[Opening Given records section]

(** The conversions taken from Go's libraries: the float and the RFC3339
    parsers, the type's own [UnmarshalText], the JSON decoder. Each one
    returns the decoded value or the description of its failure. *)
Record Decoders := mkDecoders {
  ParseFloat : FloatWidth -> string -> Payload + string;
  ParseTime : string -> Payload + string;
  UnmarshalText : string -> Payload + string;
  JSONUnmarshal : GoType -> string -> Payload + string
}.

Context (dec : Decoders).

(** Modelled from the spec: the conversion rule for signed integers,
    [parse base-10 with sign; value must fit in W bits or fail with a
    range/format error]. *)
Definition ParseInt (s : string) (w : IntWidth) : Z + Cause :=
  match parseSigned s with
  | None => inr FormatError
  | Some z => if inRangeInt w z then inl z else inr RangeError
  end.

(** Modelled from the spec: the conversion rule for unsigned integers,
    [parse base-10, non-negative only; negative input fails]. *)
Definition ParseUint (s : string) (w : IntWidth) : Z + Cause :=
  match parseDecimal s with
  | None => inr FormatError
  | Some z => if inRangeUint w z then inl z else inr RangeError
  end.

(** [strconv.ParseBool] of Go's library: the texts of [trueTokens] are
    true, the texts of [falseTokens] are false, any other text is a syntax
    error. The test of the engine expects the error text of this function
    on a boolean field ([TestAssign], [BoolValue] assigned 2), which is why
    the boolean rule is this parser and not the four tokens of the
    specification. *)
Definition ParseBool (s : string) : bool + Cause :=
  if existsb (String.eqb s) trueTokens then inl true
  else if existsb (String.eqb s) falseTokens then inl false
  else inr BoolError.

Definition decoded (r : Payload + string) (wrap : string -> Cause)
  : Value + Cause :=
  match r with
  | inl p => inl (VDecoded p)
  | inr description => inr (wrap description)
  end.

(** Modelled from the spec: the dispatch of the assignment engine on the
    kind of the field ([setValue] of the engine, whose source is missing).
    A pointer is given a fresh pointee, converted by the same dispatch,
    and is not produced when that conversion fails. A boolean goes through
    [ParseBool], whose error text the test expects. *)
Fixpoint convert (t : GoType) (raw : string) : Value + Cause :=
  match t with
  | TString => inl (VString raw)
  | TInt w =>
      match ParseInt raw w with inl z => inl (VInt z) | inr c => inr c end
  | TUint w =>
      match ParseUint raw w with inl z => inl (VUint z) | inr c => inr c end
  | TFloat w => decoded (ParseFloat dec w raw) FloatError
  | TBool =>
      match ParseBool raw with inl b => inl (VBool b) | inr c => inr c end
  | TStruct TimeInstant _ => decoded (ParseTime dec raw) TimeError
  | TStruct TextDecodable _ => decoded (UnmarshalText dec raw) TextError
  | TStruct PlainStruct _ | TMap _ _ | TSlice _ =>
      decoded (JSONUnmarshal dec t raw) JSONError
  | TPtr elem =>
      match convert elem raw with
      | inl v => inl (VPtr v)
      | inr c => inr c
      end
  | TUintptr => inr UnsupportedFieldType
  end.

(** The zero value of a field, as in a freshly allocated struct. *)
Definition zeroValue (t : GoType) : Value :=
  match t with
  | TString => VString ""
  | TInt _ => VInt 0
  | TUint _ => VUint 0
  | TBool => VBool false
  | TPtr _ | TMap _ _ | TSlice _ => VNil
  | _ => VZero
  end.

(** A struct instance, by the flattened names of its fields: embedded
    fields are merged into the namespace of the enclosing struct. *)
Definition zeroInstance (tbl : Table) : gmap string Value :=
  (fun md => zeroValue (MType md)) <$> tbl.

Definition noSuchField (fieldName : string) : string :=
  "no field '" +:+ fieldName +:+ "' in struct".

Definition notAStructPointer : string := "obj must be a pointer to a struct".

[Closing Given records section]

What to work on:
All the lines above should be written out once more, exactly.

Response to this task:
(** The conversions taken from Go's libraries: the float and the RFC3339
    parsers, the type's own [UnmarshalText], the JSON decoder. Each one
    returns the decoded value or the description of its failure. *)
Record Decoders := mkDecoders {
  ParseFloat : FloatWidth -> string -> Payload + string;
  ParseTime : string -> Payload + string;
  UnmarshalText : string -> Payload + string;
  JSONUnmarshal : GoType -> string -> Payload + string
}.

Context (dec : Decoders).

(** Modelled from the spec: the conversion rule for signed integers,
    [parse base-10 with sign; value must fit in W bits or fail with a
    range/format error]. *)
Definition ParseInt (s : string) (w : IntWidth) : Z + Cause :=
  match parseSigned s with
  | None => inr FormatError
  | Some z => if inRangeInt w z then inl z else inr RangeError
  end.

(** Modelled from the spec: the conversion rule for unsigned integers,
    [parse base-10, non-negative only; negative input fails]. *)
Definition ParseUint (s : string) (w : IntWidth) : Z + Cause :=
  match parseDecimal s with
  | None => inr FormatError
  | Some z => if inRangeUint w z then inl z else inr RangeError
  end.

(** [strconv.ParseBool] of Go's library: the texts of [trueTokens] are
    true, the texts of [falseTokens] are false, any other text is a syntax
    error. The test of the engine expects the error text of this function
    on a boolean field ([TestAssign], [BoolValue] assigned 2), which is why
    the boolean rule is this parser and not the four tokens of the
    specification. *)
Definition ParseBool (s : string) : bool + Cause :=
  if existsb (String.eqb s) trueTokens then inl true
  else if existsb (String.eqb s) falseTokens then inl false
  else inr BoolError.

Definition decoded (r : Payload + string) (wrap : string -> Cause)
  : Value + Cause :=
  match r with
  | inl p => inl (VDecoded p)
  | inr description => inr (wrap description)
  end.

(** Modelled from the spec: the dispatch of the assignment engine on the
    kind of the field ([setValue] of the engine, whose source is missing).
    A pointer is given a fresh pointee, converted by the same dispatch,
    and is not produced when that conversion fails. A boolean goes through
    [ParseBool], whose error text the test expects. *)
Fixpoint convert (t : GoType) (raw : string) : Value + Cause :=
  match t with
  | TString => inl (VString raw)
  | TInt w =>
      match ParseInt raw w with inl z => inl (VInt z) | inr c => inr c end
  | TUint w =>
      match ParseUint raw w with inl z => inl (VUint z) | inr c => inr c end
  | TFloat w => decoded (ParseFloat dec w raw) FloatError
  | TBool =>
      match ParseBool raw with inl b => inl (VBool b) | inr c => inr c end
  | TStruct TimeInstant _ => decoded (ParseTime dec raw) TimeError
  | TStruct TextDecodable _ => decoded (UnmarshalText dec raw) TextError
  | TStruct PlainStruct _ | TMap _ _ | TSlice _ =>
      decoded (JSONUnmarshal dec t raw) JSONError
  | TPtr elem =>
      match convert elem raw with
      | inl v => inl (VPtr v)
      | inr c => inr c
      end
  | TUintptr => inr UnsupportedFieldType
  end.

(** The zero value of a field, as in a freshly allocated struct. *)
Definition zeroValue (t : GoType) : Value :=
  match t with
  | TString => VString ""
  | TInt _ => VInt 0
  | TUint _ => VUint 0
  | TBool => VBool false
  | TPtr _ | TMap _ _ | TSlice _ => VNil
  | _ => VZero
  end.

(** A struct instance, by the flattened names of its fields: embedded
    fields are merged into the namespace of the enclosing struct. *)
Definition zeroInstance (tbl : Table) : gmap string Value :=
  (fun md => zeroValue (MType md)) <$> tbl.

Definition noSuchField (fieldName : string) : string :=
  "no field '" +:+ fieldName +:+ "' in struct".

Definition notAStructPointer : string := "obj must be a pointer to a struct".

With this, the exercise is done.